I also stopped into a new yarn store. For those of you who knit, you understand the nirvana that this can be. 3 skeins later I left, already planning who was getting what for Christmas.

As simple as these pleasures sound, it made for a good day. Yesterday is still knocking around in my head, but today is starting to fill up the space.

The next phase

So finished the 3 days of steroids. To put it in perspective – when your Dr. puts you on prednisone for an infection, you usually take 20 mg. I am getting 3 days of IV steroids, at 1000mg each. So think about how awful that 20 mg makes you feel and multiply it 50 times! I did sleep a little bit last night though.

But a new symptom! Gotta love it – vibrating and numbness in my stomach and legs. It’s a lot of fun trying to walk like this. And of course, the world doesn’t stop and I have work and things to do, so I continue on my way. But going to bed early tonight, that’s for sure.

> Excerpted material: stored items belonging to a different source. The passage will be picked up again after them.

(** Reading a trie in which one child was replaced. *)
Lemma trie_get_set_child t c ch w : trie_wf t -> digit c ->
  (forall n, ch = Some n -> trie_wf n) -> digits w ->
  trie_get (set_child t (c - 48) ch) w
  = match w with
    | c' :: w' => if decide (c' = c)
                  then match ch with Some n => trie_get n w' | None => None end
                  else trie_get t w
    | [] => trie_get t w
    end.
Proof.
  intros Ht Hc Hch Hw. destruct Hw as [|c' w Hc' Hw].
  - rewrite !trie_get_nil by auto using set_child_wf. by rewrite aspaObjects_set_child.
  - rewrite !trie_get_cons by auto using set_child_wf. rewrite children_set_child.
    destruct (decide (c' = c)) as [->|Hne].
    + destruct (child_at_wf t c Ht Hc) as (? & E & _ & _).
      rewrite list_lookup_insert_eq by (by eapply lookup_lt_Some). done.
    + rewrite list_lookup_insert_ne; [done|]. intros E. apply Hne. symmetry.
      by apply digit_index_inj.
Qed.

Lemma length_flat_map_insert {A B} (f : A -> list B) l i x y :
  l !! i = Some y ->
  (length (flat_map f (<[i := x]> l)) + length (f y) = length (flat_map f l) + length (f x))%nat.
Proof.
  revert i. induction l as [|z l IH]; intros [|i] H; simplify_eq/=; rewrite ?length_app; [lia|].
  specialize (IH _ H). lia.
Qed.

Lemma trie_count_set_child t i c old :
  children t !! Z.to_nat i = Some old ->
  (trie_count (set_child t i c) + child_count old = trie_count t + child_count c)%nat.
Proof.
  destruct t as [d cs l u o]. cbn [children]. intros H. unfold trie_count.
  cbn [set_child free_trienode]. rewrite !length_app.
  pose proof (length_flat_map_insert
    (fun c => match c with Some n => free_trienode n | None => [] end) cs _ c old H) as E.
  destruct c, old; cbn [child_count length] in *; unfold trie_count; lia.
Qed.

(** ** Insertion *)
Lemma insert_walk_spec w u obj : digits w -> forall t, trie_wf t ->
  exists t', insert_walk w u obj t = Ok (t', trie_get t w) /\ trie_wf t'
    /\ (forall w', digits w' -> trie_get t' w' = if decide (w' = w) then obj else trie_get t w')
    /\ (trie_count t' + length (option_list (trie_get t w))
        = trie_count t + length (option_list obj))%nat.
Proof.
  induction 1 as [|c w Hc Hw IH]; intros t Ht; cbn [insert_walk].
  - rewrite trie_get_nil by done. destruct t as [d cs l ud o]. inversion Ht; subst.
    eexists. split; [done|].
    assert (trie_wf (mkTrieNode d cs 1 u obj)) as Hwf by by constructor.
    split; [done|]. split.
    + intros [|c w'] Hw'; [by rewrite trie_get_nil, decide_True|].
      apply Forall_cons in Hw' as [Hc Hw'].
      by rewrite decide_False, !trie_get_cons by done.
    + unfold trie_count. cbn [free_trienode aspaObjects]. rewrite !length_app. lia.
  - destruct (child_at_wf t c Ht Hc) as (ch & E1 & -> & Hn). simpl_outcome.
    set (next := match ch with Some n => n | None => make_trienode c u obj end).
    assert (trie_wf next) as Hnext by (unfold next; destruct ch; auto using make_trienode_wf).
    assert (trie_get t (c :: w) = trie_get next w) as ->.
    { rewrite trie_get_cons, E1 by done. subst next. destruct ch; [done|].
      by rewrite trie_get_new. }
    destruct (IH next Hnext) as (t' & -> & Hwf & Hget & Hcnt). simpl_outcome.
    eexists. split; [done|]. split; [apply set_child_wf; naive_solver|]. split.
    + intros w' Hw'. rewrite trie_get_set_child by naive_solver.
      destruct Hw' as [|c' w' Hc' Hw']; [done|].
      destruct (decide (c' = c)) as [->|Hne]; [|by rewrite decide_False by congruence].
      rewrite Hget by done. destruct (decide (w' = w)) as [->|Hne].
      * by rewrite decide_True.
      * rewrite decide_False by congruence. rewrite trie_get_cons, E1 by done.
        subst next. destruct ch; [done|]. by rewrite trie_get_new.
    + pose proof (trie_count_set_child t (c - 48) (Some t') ch E1) as Hc2.
      subst next. destruct ch; simpl in Hc2; [lia|].
      change (trie_count (make_trienode c u obj)) with 0%nat in Hcnt. lia.
Qed.

(** ** Deletion: the whole subtree of the word goes *)
Lemma prune_spec w : digits w -> w <> [] -> forall t n, trie_wf t ->
  find_node t w = Ok (Some n) ->
  exists t', prune t w = Ok t' /\ trie_wf t'
    /\ (forall w', digits w' ->
          trie_get t' w' = if decide (w `prefix_of` w') then None else trie_get t w')
    /\ (trie_count t' + trie_count n = trie_count t)%nat.
Proof.
  induction 1 as [|c w Hc Hw IH]; [done|]. intros _ t n Ht Hfind. cbn [find_node] in Hfind.
  destruct (child_at_wf t c Ht Hc) as (ch & E1 & E2 & Hn). rewrite E2 in Hfind.
  destruct ch as [m|]; [|discriminate]. cbn [mbind outcome_bind] in Hfind.
  destruct w as [|c2 w].
  - injection Hfind as ->. cbn [prune]. eexists. split; [done|].
    split; [by apply set_child_wf|]. split.
    + intros w' Hw'. rewrite trie_get_set_child by done.
      destruct Hw' as [|c' w' Hc' Hw']; [by rewrite decide_False by (by intros [? ?])|].
      destruct (decide (c' = c)) as [->|Hne]; [by rewrite decide_True by (by exists w')|].
      rewrite decide_False; [done|]. by intros [? [= ? ?]].
    + pose proof (trie_count_set_child t (c - 48) None (Some n) E1) as E. simpl in E. lia.
  - assert (trie_wf m) as Hm by auto.
    destruct (IH ltac:(done) m n Hm Hfind) as (t' & Hp & Hwf & Hget & Hcnt).
    exists (set_child t (c - 48) (Some t')).
    split; [change (prune t (c :: c2 :: w)) with
      (child ← child_at t (c - 48);
       match child with
       | None => Fault NullDeref
       | Some n => n ← prune n (c2 :: w); Ok (set_child t (c - 48) (Some n))
       end); by rewrite E2; simpl_outcome; rewrite Hp|].
    split; [apply set_child_wf; naive_solver|]. split.
    + intros w' Hw'. rewrite trie_get_set_child by naive_solver.
      destruct Hw' as [|c' w' Hc' Hw']; [by rewrite decide_False by (by intros [? ?])|].
      destruct (decide (c' = c)) as [->|Hne].
      * rewrite Hget by done. rewrite (trie_get_cons t c w') by done. rewrite E1.
        destruct (decide (c2 :: w `prefix_of` w')) as [Hpre|Hpre].
        -- by rewrite decide_True by (by apply prefix_cons).
        -- rewrite decide_False; [done|]. intros H. by apply prefix_cons_inv_2 in H.
      * rewrite decide_False; [done|]. intros H. by apply prefix_cons_inv_1 in H.
    + pose proof (trie_count_set_child t (c - 48) (Some t') (Some m) E1) as E. simpl in E. lia.
Qed.

(** ** The database *)

Definition object_wf (o : ASPA_Object) : Prop :=
  exists l, providerAsns o = Some l /\ providerAsCount o = Z.of_nat (length l).

Definition db_get (self : ASPA_DBManager) (word : list Z) : option ASPA_Ptr :=
  match tableRoot self with Some r => trie_get r word | None => None end.
Definition db_count (self : ASPA_DBManager) : nat :=
  match tableRoot self with Some r => trie_count r | None => 0%nat end.

(** Between operations: a well-formed trie of well-formed objects whose number
    the counter holds, and a free lock. *)
Record db_wf (self : ASPA_DBManager) : Prop := mk_db_wf {
  db_wf_root : exists r, tableRoot self = Some r /\ trie_wf r;
  db_wf_objects : forall w p, digits w -> db_get self w = Some p -> object_wf (object p);
  db_wf_count : countAspaObj self = u32 (Z.of_nat (db_count self));
  db_wf_lock : tableLock self = RW_free
}.

Lemma initialize_wf k : db_wf (initializeAspaDBManager k).
Proof.
  constructor; [|..|done|done].
  - eexists. split; [done|]. apply make_trienode_wf.
  - intros w p Hw. unfold db_get. cbn [tableRoot initializeAspaDBManager].
    change (trie_get newAspaTrie w = Some p -> object_wf (object p)).
    unfold newAspaTrie. by rewrite trie_get_new.
Qed.

Lemma u32_succ_of x y : x = u32 y -> u32 (x + 1) = u32 (y + 1).
Proof. intros ->. unfold wrap. by rewrite Zplus_mod_idemp_l. Qed.
Lemma u32_pred_of x y : x = u32 y -> u32 (x - 1) = u32 (y - 1).
Proof. intros ->. unfold wrap. by rewrite Zminus_mod_idemp_l. Qed.

Lemma findAspaObject_eq self w : db_wf self -> digits w ->
  findAspaObject self w = Ok (self, db_get self w).
Proof.
  intros [(r & Hr & Ht) _ _ Hl] Hw. destruct self as [root cnt cnt2 lock].
  simpl in Hr, Hl. subst root lock. unfold findAspaObject, db_get. simpl_outcome.
  cbn [tableRoot tableLock acquireWriteLock]. simpl_outcome.
  cbn [find_from]. unfold trie_get.
  destruct (find_node_wf r w Ht Hw) as (n & E & _). rewrite !E. simpl_outcome.
  cbn [unlockWriteLock unlockRWLock countAspaObj countTrieNode]. simpl_outcome.
  by destruct n.
Qed.

Lemma db_get_root self r w : tableRoot self = Some r -> db_get self w = trie_get r w.
Proof. unfold db_get. by intros ->. Qed.

(** ** Comparison *)
Lemma compare_providers_eq l1 l2 : length l1 = length l2 ->
  compare_providers (length l1) l1 l2 = Ok (bool_decide (l1 = l2)).
Proof.
  revert l2. induction l1 as [|x l1 IH]; intros [|y l2] Hl; simplify_eq/=; [done|].
  destruct (Z.eqb_spec x y); simpl.
  - rewrite IH by done. f_equal. apply bool_decide_ext. naive_solver.
  - by rewrite bool_decide_false by congruence.
Qed.

Lemma compareAspaObject_eq p1 p2 : object_wf (object p1) -> object_wf (object p2) ->
  compareAspaObject (Some p1) (Some p2) = Ok (bool_decide (object p1 = object p2)).
Proof.
  destruct p1 as [a1 [c1 n1 ? f1]], p2 as [a2 [c2 n2 ? f2]].
  intros (l1 & H1 & Hn1) (l2 & H2 & Hn2). simpl in *. subst.
  unfold compareAspaObject. cbn [object customerAsn providerAsCount providerAsns afi].
  destruct (Z.eqb_spec c1 c2); simpl; [subst|by rewrite bool_decide_false by congruence].
  destruct (Z.eqb_spec (Z.of_nat (length l1)) (Z.of_nat (length l2))) as [E|E]; simpl;
    [|by rewrite bool_decide_false by congruence].
  destruct (Z.eqb_spec f1 f2); simpl; [subst|by rewrite bool_decide_false by congruence].
  rewrite Nat2Z.id. apply Nat2Z.inj in E.
  transitivity (compare_providers (length l1) l1 l2); [by destruct l1|].
  rewrite compare_providers_eq by done. f_equal. apply bool_decide_ext. naive_solver.
Qed.

(** ** Insertion into the database *)
Definition replaced_count (n : Z) (old : option ASPA_Ptr) : Z :=
  match old with Some _ => u32 (n - 1) | None => n end.

Lemma insertAspaObj_eq self r r' w u p :
  tableRoot self = Some r -> tableLock self = RW_free ->
  insert_walk w u (Some p) r = Ok (r', trie_get r w) -> trie_get r w <> Some p ->
  insertAspaObj self w u (Some p)
  = Ok (mkManager (Some r') (u32 (replaced_count (countAspaObj self) (trie_get r w) + 1))
          (u32 (replaced_count (countTrieNode self) (trie_get r w) + 1)) RW_free, true).
Proof.
  intros Hr Hl Hi Hne. unfold insertAspaObj. rewrite Hl, Hr. cbn [acquireWriteLock].
  simpl_outcome. rewrite Hi. simpl_outcome. destruct (trie_get r w) as [q|].
  - rewrite bool_decide_true by naive_solver. done.
  - by rewrite bool_decide_false by (by intros [[? ?] _]).
Qed.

The high point of my day was teaching a lesson this morning to the nicest girl. It was great to get my horse fix, even if it was thru someone else!

Another sleepless night

Someone said to me recently that they can’t believe i have MS. With all that I do (real estate, work with my husband, graphic design, teach horseback riding, paint, etc) it was a shock to know I had this disease. I guess I don’t really think about it. If you choose to be defined by what you have instead of who you are, I guess I can see that. I don’t go about my day and say “Gee, I shouldn’t do that because I have MS.” I go about my day and if I notice I am tired or not feeling quite up to it, then I might say “today isn’t a good day for me.” I don’t want to be defined by a disease. I want to be defined by the person I am. Make sense?

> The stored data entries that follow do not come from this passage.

(** ** Removing clients *)

(** The loop of [_deleteUpdateFromCache_clientMgmt] from [idx] on: the array and
    the flags [found], [others]. *)
Fixpoint client_remove (n idx : nat) (cs : list Z) (clientID : Z) (found others : bool)
    : outcome (list Z * bool * bool) :=
  match n with
  | O => Ok (cs, found, others)
  | S n =>
      c ← arr_get cs idx;
      if c =? clientID then client_remove n (S idx) (<[idx := 0]> cs) clientID true others
      else if negb (c =? 0) then
        if found
        then match idx with
             | O => Fault OutOfBounds
             | S idx' => client_remove n (S idx) (<[idx := 0]> (<[idx' := c]> cs)) clientID found true
             end
        else client_remove n (S idx) cs clientID found true
      else client_remove n (S idx) cs clientID found others
  end.

(** The return value is -1, 0 or 1. *)
Definition _deleteUpdateFromCache_clientMgmt (entry : CacheEntry) (clientID : Z)
    : outcome (CacheEntry * Z) :=
  let n := Z.to_nat (noPossibleClients entry) in
  match clients entry with
  | None => match n with O => Ok (entry, -1) | _ => Fault NullDeref end
  | Some cs =>
      '(cs, found, others) ← client_remove n 0 cs clientID false false;
      Ok (set_clients entry (Some cs) (noPossibleClients entry) (gcFlag entry),
          if negb found then -1 else if (others : bool) then 1 else 0)
  end.

Definition _deleteUpdateFromCache (clientID : Z) (cEntry : CacheEntry) (timeOfDeletion : Z)
    : outcome (CacheEntry * bool) :=
  '(cEntry, r) ← _deleteUpdateFromCache_clientMgmt cEntry clientID;
  Ok (if r =? -1 then (cEntry, false)
      else if r =? 0 then (setGCFlag cEntry timeOfDeletion, true)
      else (cEntry, true)).

Definition deleteUpdateFromCache (self : UpdateCache) (sCache : K) (now clientID id keepTime : Z)
    : outcome (UpdateCache * K * bool) :=
  let keepTime := if keepTime <? defaultKeepWindow self then u16 (defaultKeepWindow self)
                  else keepTime in
  let timeToBeDeleted := getGCTime now keepTime in
  '(self, out) ← tableFind self id;
  match out with
  | None => Ok (self, sCache, false)
  | Some p =>
      cEntry ← deref (entries self) p;
      '(cEntry, retVal) ← _deleteUpdateFromCache clientID cEntry timeToBeDeleted;
      let self := set_entries self (<[p := cEntry]> (entries self)) in
      if (retVal : bool) then
        match pathData cEntry with
        | None => Fault UninitRead
        | Some d => match bgpsec_path d with
                    | None => Ok (self, sCache, true)
                    | Some attr => '(sCache, _) ← ski_unregisterUpdate sCache id (Some attr);
                                   Ok (self, sCache, true)
                    end
        end
      else Ok (self, sCache, false)
  end.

But to discuss this damn disease, I woke up, again, at 3AM. Can’t they find a drug that doesn’t make you have insomnia? Solumedrol is not the one, I can tell you that. So I am working on 3 nights of hardly any sleep with one more to come. (The first night was due to the steroids I had injected in my back, the other 2 nights were from the dreaded Solumedrol). So I get up, work, clean, enjoy the quiet. But I’d much rather be sleeping.

The side effects are the worst part. They are worse than the MS flare-up. Insomnia, insatiable hunger, moodiness, anxiousness, the list goes on and on. In the info from the company, they even mention the possibility of ‘frank psychotic manifestations’. Whatever that might be, I’m sure I’ve had one or two.